Manhua Journey to the West: Part 1, written and illustrated by Zhang Guangyu 張光宇
1. 话说古时有个国王，掌理朝政，精明能干；有一夜梦里见历史老人手拿一个圆球，一手执着一册天书扬言道：“世界之大，无奇不有，你这小小的王国，算得了什 么？我把这球赠汝，将去仔细观看，里面自有千变万化！”言罢把球郑重递与国王，国王接过来待又问：“你这本天书也能送给我吗？”老人道：“慢来！慢来！” 说罢便不见了形迹。
It is said that in ancient times there was a king, who was capable and efficient in dealing with affairs of state; in a dream he saw Father Time carrying a sphere in one hand, and in the other a celestial tome, warning him, “In the vastness of the world, there is no limit to the extraordinary things that exist. What does your teeny tiny kingdom amount to compared to all of this? I gift this sphere unto you, study it closely, for it contains the myriad changes and the countless permutations!” His words completed, he handed the sphere to the king, who took it asking, “Will you gift your celestial tome to me as well?” Father Time said, “One thing at a time! One thing at a time!” and with that, disappeared.
The king awoke from his dream only to discover that the sphere was still in his hands.
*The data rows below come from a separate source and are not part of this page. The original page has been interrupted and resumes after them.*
(** X7. A fresh breaker with threshold [th] lets [k <= th] consecutive
    failing calls through to the operation; after them its failure count
    is [k], its failure time is the clock at the last failure, and it is
    open exactly when [k = th]: the [th]-th consecutive failure opens it,
    no earlier one does. *)
Theorem breaker_opens_at_threshold
    {St : Type} `{Host St} {V : Type} (th rt : Z) (ex : exn → bool)
    (func : IO St V) (k : nat) (s : St) :
  (∀ j, (j < k)%nat →
        ∃ e, (func (run_times j func s)).1 = Raise e ∧ ex e = true) →
  1 ≤ Z.of_nat k ≤ th →
  let after := run_times k (breaker_call func) (CircuitBreakerImpl.init th rt ex, s) in
  after.2 = run_times k func s ∧
  failure_count after.1 = Z.of_nat k ∧
  last_failure_time after.1 = Some (datetime_now (run_times k func s)) ∧
  state after.1 = (if th <=? Z.of_nat k then OPEN else CLOSED).
Proof.
  intros Hfail Hk after. subst after.
  destruct k as [|k]; [lia|].
  destruct (failures_below_threshold th rt ex func k s) as (last & Hrun); [|lia|].
  { intros j Hj. apply Hfail. lia. }
  assert (∀ (c : IO (CircuitBreaker * St) V) x,
            run_times (S k) c x = (c (run_times k c x)).2) as Hsnoc.
  { clear. intros c. induction k as [|k IH]; intros x; [done|].
    change (run_times (S (S k)) c x) with (run_times (S k) c (c x).2).
    by rewrite IH. }
  assert (∀ x, run_times (S k) func x = (func (run_times k func x)).2) as Hsnoc'.
  { clear. induction k as [|k IH]; intros x; [done|].
    change (run_times (S (S k)) func x) with (run_times (S k) func (func x).2).
    by rewrite IH. }
  rewrite Hsnoc, Hrun, Hsnoc'. unfold breaker_call. cbn [fst snd].
  rewrite call_closed by done.
  destruct (Hfail k) as (e & He & Hex); [lia|].
  destruct (func (run_times k func s)) as [r s1]. cbn [fst snd] in *. subst r.
  cbn [expected_exception]. rewrite Hex. cbn.
  replace (Z.of_nat k + 1) with (Z.of_nat (S k)) by lia.
  by repeat split.
Qed.


(** X8. The half-open state. A probe (the call an open breaker lets
    through once its cooldown has elapsed) that raises an exception which
    is not of the expected type leaves the breaker half-open, its counter
    and failure time as they were. A half-open breaker lets every call
    through without looking at the clock; a success closes it and resets
    the counter, a failure of the expected type opens it and stamps the
    failure time, and any other exception leaves it half-open. *)
Theorem half_open_breaker
    {St : Type} `{Host St} {V : Type}
    (self : CircuitBreaker) (func : IO St V) (s : St) :
  cb_reachable self →
  let out := CircuitBreakerImpl._call_with_circuit_breaker self func s in
  let self' := out.1.2 in
  (∀ t e, state self = OPEN → last_failure_time self = Some t →
          recovery_timeout self * 1000000 ≤ datetime_now s - t →
          (func s).1 = Raise e → expected_exception self e = false →
          out.1.1 = Raise e ∧
          self' = CircuitBreakerImpl.set_state self HALF_OPEN) ∧
  (state self = HALF_OPEN →
     (out.1.1, out.2) = func s ∧
     (∀ v, (func s).1 = Ret v →
           state self' = CLOSED ∧ failure_count self' = 0) ∧
     (∀ e, (func s).1 = Raise e → expected_exception self e = true →
           state self' = OPEN ∧
           failure_count self' = failure_count self + 1 ∧
           last_failure_time self' = Some (datetime_now (func s).2)) ∧
     (∀ e, (func s).1 = Raise e → expected_exception self e = false →
           self' = self)).
Proof.
  intros Hreach out self'. subst self' out. split.
  - intros t e Hs Ht Hge He Hex.
    rewrite (call_open_probe self func s t) by done.
    destruct (func s) as [r s']. cbn [fst] in He. subst r. by rewrite Hex.
  - intros Hs.
    pose proof (cb_reachable_threshold self Hreach) as Hth.
    unfold CircuitBreakerImpl._call_with_circuit_breaker.
    rewrite bool_decide_eq_false_2 by congruence.
    destruct (func s) as [[v|e] s']; cbn [fst snd].
    + repeat split; try done; intros ? [=].
    + destruct (expected_exception self e) eqn:Hex; cbn [fst snd].
      * split; [done|]. split; [intros ? [=]|].
        split; [|intros ? [= <-]; congruence].
        intros ? _ _. cbn.
        destruct (Z.leb_spec (failure_threshold self) (failure_count self + 1));
          [done|].
        assert (state self ≠ CLOSED) as Hne by congruence.
        specialize (Hth Hne). lia.
      * split; [done|]. split; [intros ? [=]|].
        split; [intros ? [= <-]; congruence|done].
Qed.

(** ** The shape of a submission *)

Section transport_shape.
Context {St : Type} `{Host St}.
Variables (timeout : Z) (url : endpoint) (data : pyval)
          (hdrs cks : gmap pystr pystr).
Lemma empty_dataset_raises_witness :
  feature_iterator (example_services opaque_row []) "ttl1904" None = []
  ∧ _load_vector_data (example_services opaque_row []) (vector_task true false) None
    = Raise IndexError
  ∧ execute (example_services opaque_row []) (vector_task true false)
      (Some (MkEOPatch None ∅)) None
    = Fail IndexError (Some (MkEOPatch None ∅)).
Proof.
  split; [reflexivity|].
  exact (empty_dataset_raises (example_services opaque_row []) (vector_task true false)
           (Some (MkEOPatch None ∅)) None eq_refl).
Defined.

Lemma full_extent_patch_witness :
  execute (example_services opaque_row example_features) (vector_task false false)
    None None = Return example_vector_patch
  ∧ ∃ first g name c vectors,
      head example_features = Some first
      ∧ geometry first = Some g ∧ crs_name g = Some name ∧ Some WGS84 = Some c
      ∧ rows vectors = row_of_feature <$> example_features
      ∧ gdf_crs vectors = c
      ∧ bbox example_vector_patch
        = Some (MkBBox (total_bounds vectors).1.1.1 (total_bounds vectors).1.1.2
                  (total_bounds vectors).1.2 (total_bounds vectors).2 c)
      ∧ features example_vector_patch = {[ (VECTOR_TIMELESS, "LPIS") := Vector vectors ]}.
Proof.
  assert (execute (example_services opaque_row example_features)
            (vector_task false false) None None = Return example_vector_patch) as H
    by reflexivity.
  split; [exact H|].
  exact (full_extent_patch (example_services opaque_row example_features)
           (vector_task false false) example_vector_patch H).
Defined.

Lemma precondition_errors_witness :
  _load_vector_data (example_services opaque_row example_features)
    (vector_task true false) None
  = Ok (WGS84, from_features example_features WGS84)
  ∧ (∃ st, execute (example_services opaque_row example_features)
             (vector_task true false) None None
           = Fail (ValueError "To reproject vector data, eopatch.bbox has to be defined!") st)
  ∧ (∃ st, execute (example_services opaque_row example_features)
             (vector_task false true) None (Some utm_bbox)
           = Fail (ValueError "To clip, vectors should be in same CRS as EOPatch bbox!") st).
Proof.
  split; [reflexivity|]. split.
  - exact (proj1 (precondition_errors (example_services opaque_row example_features)
                    (vector_task true false) None None WGS84
                    (from_features example_features WGS84) eq_refl)
             eq_refl eq_refl).
  - refine (proj2 (precondition_errors (example_services opaque_row example_features)
                     (vector_task false true) None (Some utm_bbox) WGS84
                     (from_features example_features WGS84) eq_refl)
              eq_refl eq_refl utm_bbox eq_refl _).
    discriminate.
Defined.

(** C6 as stated fails: with [reproject] enabled and no bounding box, an
    empty dataset makes [execute] fail with the IndexError of
    [geopedia_features[0]], before the check of the bounding box. *)
Lemma reproject_check_preempted :
  reproject (vector_task true false) = true
  ∧ resolve_bbox None None = None
  ∧ execute (example_services opaque_row []) (vector_task true false) None None
    = Fail IndexError None
  ∧ ¬ ∃ st, execute (example_services opaque_row []) (vector_task true false) None None
            = Fail (ValueError "To reproject vector data, eopatch.bbox has to be defined!") st.
Proof.
  split; [reflexivity|]. split; [reflexivity|]. split; [reflexivity|].
  intros [st H]. discriminate H.
Qed.

End VectorProperties.

(** ** What [execute] changes *)

Module FrameProperties.

Section Raster.
Import AddGeopediaFeatureTask.
Context (E : Collaborators) (self : Task).

Lemma base_raster_inv (w : world) (dst : nat * nat) (base : array) (h0 : list (list Z)) :
  base_raster self w dst = Ok (base, h0) →
  (∃ a, features (patch w) !! (feature_type self, feature_name self) = Some (Raster a)
        ∧ base = squeeze a ∧ h0 = heap w)
  ∨ (features (patch w) !! (feature_type self, feature_name self) = None
     ∧ buf base = length (heap w) ∧ ∃ fresh, h0 = heap w ++ [fresh]).
Proof.
  unfold base_raster. intros H.
  destruct (features (patch w) !! _) as [[a|g]|] eqn:Hf; [|done|].
  - injection H as <- <-. left. by exists a.
  - injection H as <- <-. right. eauto.
Qed.
Fixpoint escape (s : string) : string :=
  match s with
  | EmptyString => EmptyString
  | String c r => escape_char c ++ escape r
  end.

Definition dump_string (s : string) : string := quote ++ escape s ++ quote.

Definition dump_entry (e : Entry) : string :=
  "{" ++ nl
  ++ "    " ++ dump_string "query" ++ ": " ++ dump_string (query e) ++ "," ++ nl
  ++ "    " ++ dump_string "answer" ++ ": " ++ dump_string (answer e) ++ "," ++ nl
  ++ "    " ++ dump_string "timestamp" ++ ": " ++ dump_string (timestamp e) ++ nl
  ++ "  }".

(** The separator between two records. *)
Definition record_sep : string := "," ++ nl ++ "  ".

Definition dump (h : list Entry) : string :=
  match h with
  | [] => "[]"
  | _ => "[" ++ nl ++ "  " ++ join record_sep (map dump_entry h) ++ nl ++ "]"
  end.

(** JSON white space. *)
Definition is_ws (c : ascii) : bool :=
  let n := nat_of_ascii c in
  ((n =? 32) || (n =? 9) || (n =? 10) || (n =? 13))%nat.

Fixpoint skip_ws (s : string) : string :=
  match s with
  | String c r => if is_ws c then skip_ws r else s
  | EmptyString => EmptyString
  end.

Definition hex_value (c : ascii) : option nat :=
  let n := nat_of_ascii c in
  if ((48 <=? n) && (n <=? 57))%nat then Some (n - 48)%nat
  else if ((97 <=? n) && (n <=? 102))%nat then Some (n - 87)%nat
  else if ((65 <=? n) && (n <=? 70))%nat then Some (n - 55)%nat
  else None.

(** The characters of a string up to its closing quote, escapes decoded;
    a raw control character is refused, as is a code point above 255. *)
Fixpoint load_chars (s : string) : option (string * string) :=
  match s with
  | EmptyString => None
  | String c r =>
      if Ascii.eqb c "034"%char then Some (EmptyString, r)
      else if Ascii.eqb c "092"%char then
        match r with
        | String e r' =>
            let simple (d : ascii) :=
              match load_chars r' with
              | Some (t, rest) => Some (String d t, rest)
              | None => None
              end in
            if Ascii.eqb e "034"%char then simple "034"%char
            else if Ascii.eqb e "092"%char then simple "092"%char
            else if Ascii.eqb e "/"%char then simple "/"%char
            else if Ascii.eqb e "n"%char then simple "010"%char
            else if Ascii.eqb e "r"%char then simple "013"%char
            else if Ascii.eqb e "t"%char then simple "009"%char
            else if Ascii.eqb e "f"%char then simple "012"%char
            else if Ascii.eqb e "b"%char then simple "008"%char
            else if Ascii.eqb e "u"%char then
              match r' with
              | String h1 (String h2 (String h3 (String h4 r''))) =>
                  match hex_value h1, hex_value h2, hex_value h3, hex_value h4 with
                  | Some O, Some O, Some a, Some b =>
                      match load_chars r'' with
                      | Some (t, rest) =>
                          Some (String (ascii_of_nat (16 * a + b)) t, rest)
                      | None => None
                      end
                  | _, _, _, _ => None
                  end
              | _ => None
              end
            else None
        | EmptyString => None
        end
      else if (nat_of_ascii c <? 32)%nat then None
      else
        match load_chars r with
        | Some (t, rest) => Some (String c t, rest)
        | None => None
        end
  end.

(** A string value, after white space. *)
Definition load_string (s : string) : option (string * string) :=
  match skip_ws s with
  | String c r => if Ascii.eqb c "034"%char then load_chars r else None
  | EmptyString => None
  end.

(** The character [c], after white space. *)
Definition expect (c : ascii) (s : string) : option string :=
  match skip_ws s with
  | String c' r => if Ascii.eqb c c' then Some r else None
  | EmptyString => None
  end.
Lemma all_absent c p s :
  p c = false -> all p s = true -> contains c s = false.
Proof.
  intros Hc. induction s as [|d s IH]; simpl; [reflexivity|].
  intros H. apply andb_true_iff in H as [Hd Hs].
  rewrite (IH Hs), orb_false_r.
  destruct (Ascii.eqb c d) eqn:E; [|reflexivity].
  apply Ascii.eqb_eq in E. subst d. congruence.
Qed.

Lemma after_app c s t :
  contains c s = false -> after c (s ++ t) = after c t.
Proof.
  induction s as [|d s IH]; simpl; [reflexivity|].
  intros H. apply orb_false_iff in H as [Hd Hs].
  rewrite Hd. now apply IH.
Qed.

Lemma filter_keep p c s :
  p c = true -> filter p (String c s) = String c (filter p s).
Proof. intros H. simpl. now rewrite H. Qed.

Lemma startswith_app p s : startswith p (p ++ s) = true.
Proof.
  induction p as [|d p IH]; simpl; [reflexivity|].
  now rewrite Ascii.eqb_refl.
Qed.

Lemma startswith_char c s :
  startswith (String c "") s = true -> exists r, s = String c r.
Proof.
  destruct s as [|d r]; simpl; [discriminate|].
  rewrite andb_true_r. intros H. apply Ascii.eqb_eq in H. subst d.
  now exists r.
Qed.

Lemma append_empty s : s ++ "" = s.
Proof. induction s as [|d s IH]; simpl; congruence. Qed.

Lemma append_assoc s t u : (s ++ t) ++ u = s ++ (t ++ u).
Proof. induction s as [|d s IH]; simpl; congruence. Qed.

End PyStrFacts.

(** ** The parser on [scheme://host path tail] *)

Module UrlParseFacts.
Import PyStr PyStrFacts UrlParse.

Lemma is_host_no_delim h :
  is_host h = true -> all (fun c => negb (is_netloc_delim c)) h = true.
Proof.
  apply all_impl. intros c H. now apply andb_true_iff in H as [H _].
Qed.

Lemma is_host_safe h :
  is_host h = true -> all (fun c => negb (is_unsafe c)) h = true.
Proof.
  apply all_impl. intros c H. now apply andb_true_iff in H as [_ H].
Qed.

Lemma is_path_chars p : is_path p = true -> all is_path_char p = true.
Proof. intros H. now apply andb_true_iff in H as [_ H]. Qed.

Lemma is_path_safe p :
  is_path p = true -> all (fun c => negb (is_unsafe c)) p = true.
Proof.
  intros H. apply is_path_chars in H. revert H.
  apply all_impl. intros c H. unfold is_path_char in H.
  now apply andb_true_iff in H as [_ H].
Qed.

Lemma is_path_absent c p :
  is_path_char c = false -> is_path p = true -> contains c p = false.
Proof.
  intros Hc H. apply (all_absent c is_path_char); auto using is_path_chars.
Qed.

Lemma is_path_cases p :
  is_path p = true -> p = "" \/ exists r, p = String "/" r.
Proof.
  intros H. apply andb_true_iff in H as [H _].
  apply orb_true_iff in H as [H|H].
  - left. now apply String.eqb_eq.
  - right. now apply startswith_char.
Qed.

Lemma is_tail_cases t :
  is_tail t = true ->
  t = "" \/ (exists r, t = String "?" r) \/ (exists r, t = String "#" r).
Proof.
  intros H. unfold is_tail in H.
  apply orb_true_iff in H as [H|H]; [apply orb_true_iff in H as [H|H]|].
  - left. now apply String.eqb_eq.
  - right; left. now apply startswith_char.
  - right; right. now apply startswith_char.
Qed.

(** Removing TAB, LF and CR keeps a tail a tail. *)
Lemma is_tail_filter t :
  is_tail t = true ->
  is_tail (filter (fun c => negb (is_unsafe c)) t) = true.
Proof.
  intros H.
  destruct (is_tail_cases t H) as [->|[[r ->]|[r ->]]]; reflexivity.
Qed.

Lemma splitnetloc_app h rest :
  all (fun c => negb (is_netloc_delim c)) h = true ->
  delimited rest = true ->
  splitnetloc (h ++ rest) = (h, rest).
Proof.
  intros Hh Hr. induction h as [|c h IH]; simpl.
  - destruct rest as [|d rest]; [reflexivity|].
    simpl in Hr. simpl. now rewrite Hr.
  - simpl in Hh. apply andb_true_iff in Hh as [Hc Hh].
    apply negb_true_iff in Hc. rewrite Hc, (IH Hh). reflexivity.
Qed.

Lemma delimited_path_tail p t :
  is_path p = true -> is_tail t = true -> delimited (p ++ t) = true.
Proof.
  intros Hp Ht.
  destruct (is_path_cases p Hp) as [->|[r ->]]; [|reflexivity].
  destruct (is_tail_cases t Ht) as [->|[[r ->]|[r ->]]]; reflexivity.
Qed.

(** Cutting the fragment and then the query off [path ++ tail] leaves
    the path. *)
Lemma cut_path_tail p t :
  is_path p = true -> is_tail t = true ->
  before "?" (before "#" (p ++ t)) = p.
Proof.
  intros Hp Ht.
  assert (Hq : contains "?" p = false) by (now apply is_path_absent).
  assert (Hf : contains "#" p = false) by (now apply is_path_absent).
  rewrite (before_app _ _ _ Hf).
  destruct (is_tail_cases t Ht) as [->|[[r ->]|[r ->]]]; simpl.
  - rewrite append_empty. now apply before_absent.
  - rewrite (before_app _ _ _ Hq). simpl. apply append_empty.
  - rewrite append_empty. now apply before_absent.
Qed.

Lemma split_scheme_app s rest :
  is_scheme s = true ->
  split_scheme (s ++ String ":" rest) = (lower s, rest).
Proof.
  intros Hs. destruct s as [|c0 s0]; [discriminate|].
  set (s := String c0 s0) in *.
  unfold is_scheme in Hs. fold s in Hs.
  apply andb_true_iff in Hs as [Halpha Hall].
  assert (Hcolon : contains ":" s = false).
  { apply (all_absent _ (fun c => contains c scheme_chars)); auto. }
  unfold split_scheme.
  rewrite contains_app, Hcolon. cbn [contains orb].
  rewrite Ascii.eqb_refl. cbn [orb].
  rewrite (before_app _ _ _ Hcolon), (after_app _ _ _ Hcolon).
  cbn [before after]. rewrite Ascii.eqb_refl, append_empty.
  unfold s at 1. rewrite Halpha, Hall. reflexivity.
Qed.

Section Absolute.
Variable netloc_valid : string -> bool.
Variables s h p t : string.
Hypothesis Hs : s = "http" \/ s = "https".
Hypothesis Hh : is_host h = true.
Hypothesis Hp : is_path p = true.
Hypothesis Ht : is_tail t = true.
Hypothesis Hvalid : netloc_valid h = true.

Let safe (c : ascii) : bool := negb (is_unsafe c).

Lemma urlsplit_absolute :
  exists q f,
    urlsplit netloc_valid (s ++ "://" ++ h ++ p ++ t)
    = Ok (mkParseResult s h p "" q f).
Proof.
  set (t' := filter safe t).
  assert (Ht' : is_tail t' = true) by (now apply is_tail_filter).
  assert (Hsch : is_scheme s = true)
    by (destruct Hs as [-> | ->]; reflexivity).
  assert (Hlow : lower s = s)
    by (destruct Hs as [-> | ->]; reflexivity).
  assert (Hsafe : filter safe s = s)
    by (destruct Hs as [-> | ->]; reflexivity).
  assert (Hdrop : forall x, dropwhile is_c0_or_space (s ++ x) = s ++ x)
    by (destruct Hs as [-> | ->]; reflexivity).
  assert (Hclean : filter safe (h ++ p ++ t) = h ++ p ++ t').
  { rewrite !filter_app.
    rewrite (filter_all _ h) by (now apply is_host_safe).
    rewrite (filter_all _ p) by (now apply is_path_safe).
    reflexivity. }
  assert (Hsplit : splitnetloc (h ++ p ++ t') = (h, p ++ t')).
  { apply splitnetloc_app; [now apply is_host_no_delim|].
    now apply delimited_path_tail. }
  unfold urlsplit. fold safe.
  rewrite Hdrop, filter_app, Hsafe.
  change ("://" ++ h ++ p ++ t)
    with (String ":" (String "/" (String "/" (h ++ p ++ t)))).
  rewrite !filter_keep by reflexivity.
  rewrite Hclean, (split_scheme_app _ _ Hsch), Hlow, Hsplit, Hvalid.
  rewrite andb_false_r, !cut_before, cut_path_tail by assumption.
  eauto.
Qed.

Lemma urlparse_absolute :
  exists q f,
    UrlParse.urlparse netloc_valid (s ++ "://" ++ h ++ p ++ t)
    = Ok (mkParseResult s h p "" q f).
Proof.
  destruct urlsplit_absolute as (q & f & E).
  exists q, f. unfold UrlParse.urlparse. rewrite E. cbn [scheme path].
  rewrite (is_path_absent ";" p) by (reflexivity || assumption).
  rewrite andb_false_r. reflexivity.
Qed.
End Absolute.

End UrlParseFacts.

(** ** [fetch_data] *)

Section FetchData.
Context {Etree Soup Tag : Type} (w : World Etree Soup Tag).

Lemma in_range_test lo hi x :
  ((lo <=? x)%Z && (x <? hi)%Z = true) <-> in_range lo hi x.
Proof. unfold in_range. rewrite andb_true_iff. lia. Qed.

Lemma in_range_test_false lo hi x :
  ((lo <=? x)%Z && (x <? hi)%Z = false) <-> ~ in_range lo hi x.
Proof. unfold in_range. rewrite andb_false_iff. lia. Qed.

(** Every call makes exactly one request, with the timeout it was given. *)
Lemma fetch_data_log url timeout log :
  snd (fetch_data w url timeout log) = requested log url timeout.
Proof.
  unfold fetch_data.
  destruct (requests_get w url (timeout_of timeout)) as [r|e].
  - destruct (raise_for_status w r) as [e|]; [|reflexivity].
    destruct (isinstance e "requests.HTTPError"); [|reflexivity].
    destruct (exc_response e) as [r'|]; [|reflexivity].
    destruct (_ && _); [reflexivity|].
    destruct (_ && _); reflexivity.
  - destruct (isinstance_any e _); [reflexivity|].
    destruct (isinstance_any e _); reflexivity.
Qed.

Lemma fetch_data_ok url timeout log r :
  requests_get w url (timeout_of timeout) = Ok r ->
  raise_for_status w r = None ->
  fetch_data w url timeout log
  = (Ok (content r), requested log url timeout).
Proof. intros Hget Hrfs. unfold fetch_data. now rewrite Hget, Hrfs. Qed.

(** The outcome when the status check raises an [HTTPError] that carries
    the response [r']. *)
Lemma fetch_data_http_error url timeout log r e r' :
  requests_get w url (timeout_of timeout) = Ok r ->
  raise_for_status w r = Some e ->
  isinstance e "requests.HTTPError" = true ->
  exc_response e = Some r' ->
  fetch_data w url timeout log
  = (Raise (if (400 <=? status_code r')%Z && (status_code r' <? 500)%Z
            then NonRetryableError e
            else if (500 <=? status_code r')%Z && (status_code r' <? 600)%Z
            then RetryableError e
            else e),
     requested log url timeout).
Proof.
  intros Hget Hrfs Hinst Hresp. unfold fetch_data.
  rewrite Hget, Hrfs, Hinst, Hresp.
  destruct (_ && _); [reflexivity|].
  destruct (_ && _); reflexivity.
Qed.

(** The status check of requests raises only for a status from 400 to
    599, and the error carries the response that was checked. *)
Lemma requests_raise_for_status_spec r :
  match requests_raise_for_status r with
  | Some e =>
      isinstance e "requests.HTTPError" = true
      /\ exc_response e = Some r
      /\ in_range 400 600 (status_code r)
  | None => ~ in_range 400 600 (status_code r)
  end.
Proof.
  unfold requests_raise_for_status, in_range.
  destruct ((400 <=? status_code r)%Z && (status_code r <? 500)%Z) eqn:E4.
  - apply in_range_test in E4. unfold in_range in E4.
    repeat split; try reflexivity; lia.
  - apply in_range_test_false in E4. unfold in_range in E4.
    destruct ((500 <=? status_code r)%Z && (status_code r <? 600)%Z) eqn:E5.
    + apply in_range_test in E5. unfold in_range in E5.
      repeat split; try reflexivity; lia.
    + apply in_range_test_false in E5. unfold in_range in E5. lia.
Qed.
(** * One-way folder synchronisation: a model of [folder_sync/_folder_sync.py],
      [folder_sync/manage_jobs.py] and [main.py]

    The Python code works on a file system through [os], [shutil] and
    [filecmp], prints to the console and appends to a log file.  The model
    keeps that shape:

    - a file system is a finite map from absolute paths (lists of path
      components) to entries, together with a set of protected paths on which
      every creation, overwrite and removal is refused with [PermissionError];
    - every mutating library call, every [print] and every line appended to
      the log file is recorded, in program order, in the [history] of the
      world;
    - the functions of the Python modules are state-passing functions over
      that world, exceptions are explicit results.

    Conventions.  Entry names are single path components, as [os.listdir]
    returns them, so [os.path.join dir name] is [dir ++ [name]] and
    [os.path.abspath] is the identity on the absolute, normalised paths used
    here.  The log file is a sink separate from the modelled file system (it
    lies outside the two folders), and appending to it does not fail.
    Symbolic links are not modelled.  Every directory can be listed and every
    file read: the failures of the file system are those that the protected
    paths bring about.  Texts (arguments, commands, names) are ASCII. *)

From stdpp Require Import gmap strings list fin_maps sorting.
From Stdlib Require Import Ascii.
(** C10.  The loop of [compute_stopping_time] ends for every input, also
    [n <= 0]: the guard fails after [k <= 1000] iterations, the result is
    the value of [steps] there, which is [k] and lies in [0, 1000]; and
    [compute_stopping_time 0 = 1000]. *)
Theorem compute_stopping_time_total (n : Z) :
  (exists k : nat, (k <= 1000)%nat /\
     (forall j, (j < k)%nat ->
        loop_cond (fst (loop_iter j (n, 0))) (snd (loop_iter j (n, 0))) = true) /\
     loop_cond (fst (loop_iter k (n, 0))) (snd (loop_iter k (n, 0))) = false /\
     compute_stopping_time n = snd (loop_iter k (n, 0)) /\
     compute_stopping_time n = Z.of_nat k) /\
  0 <= compute_stopping_time n <= 1000 /\
  compute_stopping_time 0 = 1000.
Proof.
  split; [|split].
  - destruct (stopping_loop_iter 1000 n 0) as (k & Hk & Hbefore & Hat & Hres & Hsnd);
      [lia|].
    exists k. unfold compute_stopping_time.
    repeat split; [exact Hk | exact Hbefore | exact Hat | exact Hres |].
    rewrite Hres, Hsnd. lia.
  - apply compute_stopping_time_bounds.
  - vm_compute. reflexivity.
Qed.

(** C5.  [compute_stopping_time n] lies in [0, 1000] for every [n]; so in
    every reachable state a worker that is about to update the histogram
    passes the guard [stopping_time <= 1000], its index is inside the
    1001-entry vector, and the step loads the entry. *)
Theorem stopping_time_indexes_histogram :
  (forall n, 0 <= compute_stopping_time n <= 1000) /\
  (forall c s i num st,
     reachable c s -> workers s !! i = Some (AtUpdate num st) ->
     st = compute_stopping_time num /\
     (st <=? 1000) = true /\
     (Z.to_nat st < length (histogram s))%nat /\
     length (histogram s) = 1001%nat /\
     exists v, hist_read (histogram s) st = Some v /\
               exec c i s = Some (set_worker i (AtStore num st v) s)).
Proof.
  split; [exact compute_stopping_time_bounds|].
  intros c s i num st Hr Hw.
  destruct (reachable_shape c s Hr) as (Hh & _ & Hl).
  rewrite Forall_lookup in Hl. destruct (Hl i _ Hw) as [_ Hst].
  pose proof (compute_stopping_time_bounds num) as Hb. rewrite <- Hst in Hb.
  assert (Hle : (st <=? 1000) = true) by (apply Z.leb_le; lia).
  assert (Hlt : (Z.to_nat st < length (histogram s))%nat) by lia.
  destruct (lookup_lt_is_Some_2 _ _ Hlt) as [v Hv].
  assert (Hread : hist_read (histogram s) st = Some v).
  { unfold hist_read. replace (st <? 0) with false by (symmetry; apply Z.ltb_ge; lia).
    exact Hv. }
  repeat split; [exact Hst | exact Hle | exact Hlt | exact Hh |].
  exists v. split; [exact Hread|].
  unfold exec. rewrite Hw, Hle, Hread. reflexivity.
Qed.

Lemma stopping_time_indexes_histogram_witness :
  exists v, exec (Config 1 1 true) 0 loading_1_1
            = Some (set_worker 0 (AtStore 1 0 v) loading_1_1).
Proof.
  destruct (proj2 stopping_time_indexes_histogram (Config 1 1 true) loading_1_1
              O 1 0) as (_ & _ & _ & _ & v & _ & Hv).
  - apply (run_reachable _ [0; 0; 0]%nat). vm_compute. reflexivity.
  - reflexivity.
  - exists v. exact Hv.
Defined.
Studying it closely, he found that it was a perfectly round crystal ball, with nothing visible on its surface, aside from the fact that the center of the sphere was translucent and glowing. Slowly but surely patterns began to emerge.
It turns out that it was a “map of the mountains and seas,” in one corner of which he was even able to find his own kingdom.
The next thing he knew, his own royal palace, with its many civil and military officials, had appeared in the sphere, greatly displeasing the king. Could it not cause problems if his palace could be seen in the sphere? As he was a little unhappy, the king wanted to destroy the ball by throwing on the ground. Suddenly Father Time emerged from the corner of the hall, bathed in a holy light.
Pointing with one finger, the old man said, “Don’t be so hasty! Don’t be so hasty! There in the sphere, is that not the celestial tome?”
The king asked, “How can I open up the sphere to see it, huh?” The old man pointed again, saying, “Don’t be hasty! Don’t be hasty! Is that not the monk Tripitaka, leading his disciples, Sun Wukong, Zhu Bajie, Brother Sand to the Western Paradise to retrieve the tome on your behalf? Ha! Ha!”
As our story continues, Tripitaka and his four disciples, who have resolved to journey together to retrieve the celestial tome. Braving the wind and dew, travelling by day, sleeping by night, they did not meet with much hardship, besides which owing to Sun Wukong’s nimble feet and swift fists, his ample talents and copious knowledge, not to mention Zhu Bajie’s imposing swagger and general optimism, despite some laziness, and Brother Sandy’s youthful vigor and robust strength, his honest reliability, carrying his master’s luggage from behind his mount, all four walked along together, laughing and full of merriment the whole way.
After walking for several days, without realizing it they had left China. They soon came to be sitting in a shady grove to rest. For no apparent reason, Tripitaka had dispatched Sun Wukong to scout ahead, when a sudden breeze blew down a multicolored leaf from the one of the trees.
Sun Wukong picked up the leaf, saying, “Strange! How is it that this leaf is square, hrm?” Everyone gathered around to see, noticing that the leaf also had a person’s portrait on it.
Everyone looked up and saw that long, rectangular leaves like this were growing on all of the trees so Zhu Bajie went over to a tree trunk and shook it vigorously, bringing down a flurry of rustling leaves, which formed a pile on the ground.